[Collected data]
• • • • • • •
(* ===== verification/StreamWriters.v ===== *)
(** * The writers of connections

    [stream_writer_sorted.rs] writes what the ProxyServer sends to a browser: it
    takes packets from its channel into a sequence buffer and writes them in
    order; [stream_writer_unsorted.rs] writes masked packages to a neighbour in
    the order they come.  A poll of either is a function of what its channel
    holds and of what the socket does: each [poll_write] takes some of the bytes
    or fails, and is not ready when the list ends.  Shown is that what a socket
    gets is always the beginning of what it ought to get, and that it gets all
    of it when it takes what it is given. *)

From Stdlib Require Import ZArith Lia.
From stdpp Require Import base list gmap numbers option sorting.
From S2P Require Import Prelude SequenceBuffer StreamReader.

Local Open Scope Z_scope.
Local Open Scope rust_scope.

(** ** Sockets, channels and polls *)

Definition MAX_CONSECUTIVE_WRITE_ERRORS : nat := 8.

(** What [poll_write] does: it takes at most so many bytes of what it is given,
    or fails. *)
Inductive Write := Takes (n : nat) | WriteError (kind : ErrorKind).
(** What [shutdown] of a socket answers. *)
Inductive Shutdown := ShutdownNotReady | ShutdownReady | ShutdownFailed.

(** The receiving end of an unbounded channel, closed when its sender is gone. *)
Record Channel := mkChannel { ch_queue : list SequencedPacket; ch_closed : bool }.

(** What happens up to and in one poll: packets are sent, the sender may be
    dropped, and the socket answers. *)
Record Turn := mkTurn {
  tn_sent : list SequencedPacket;
  tn_closes : bool;
  tn_writes : list Write;
  tn_shutdown : Shutdown
}.

Definition channel_after (t : Turn) (c : Channel) : Channel :=
  mkChannel (ch_queue c ++ tn_sent t) (ch_closed c || tn_closes t).

(** ** The sorted writer *)

Record StreamWriterSorted := mkSorted {
  sw_rx : Channel;
  sequence_buffer : SequenceBuffer;
  shutting_down : bool
}.

Definition sorted_new : StreamWriterSorted := mkSorted (mkChannel [] false) SequenceBuffer.new false.

Definition with_buffer (b : SequenceBuffer) (w : StreamWriterSorted) : StreamWriterSorted :=
  mkSorted (sw_rx w) b (shutting_down w).

Inductive ReadChannelStatus := StillOpen | Closed.
Inductive WriteBufferStatus := StreamInError | BufferNotEmpty | BufferEmpty.

Definition sorted_shutdown (answer : Shutdown) : Polled :=
  match answer with ShutdownNotReady => NotReady | ShutdownReady => Ready | ShutdownFailed => Failed end.

Definition read_data_from_channel (w : StreamWriterSorted) : ReadChannelStatus * StreamWriterSorted :=
  (if ch_closed (sw_rx w) then Closed else StillOpen,
   mkSorted (mkChannel [] (ch_closed (sw_rx w)))
     (foldl SequenceBuffer.push (sequence_buffer w) (ch_queue (sw_rx w))) (shutting_down w)).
• • • • • • •
[PROBLEM STATEMENT] Word for word, output the lines of the data from its first line through the line where "order; [stream_writer_unsorted.rs] writes" appears, and stop there.

[RESULT FOR THIS TASK]
(* ===== verification/StreamWriters.v ===== *)
(** * The writers of connections

    [stream_writer_sorted.rs] writes what the ProxyServer sends to a browser: it
    takes packets from its channel into a sequence buffer and writes them in
    order; [stream_writer_unsorted.rs] writes masked packages to a neighbour in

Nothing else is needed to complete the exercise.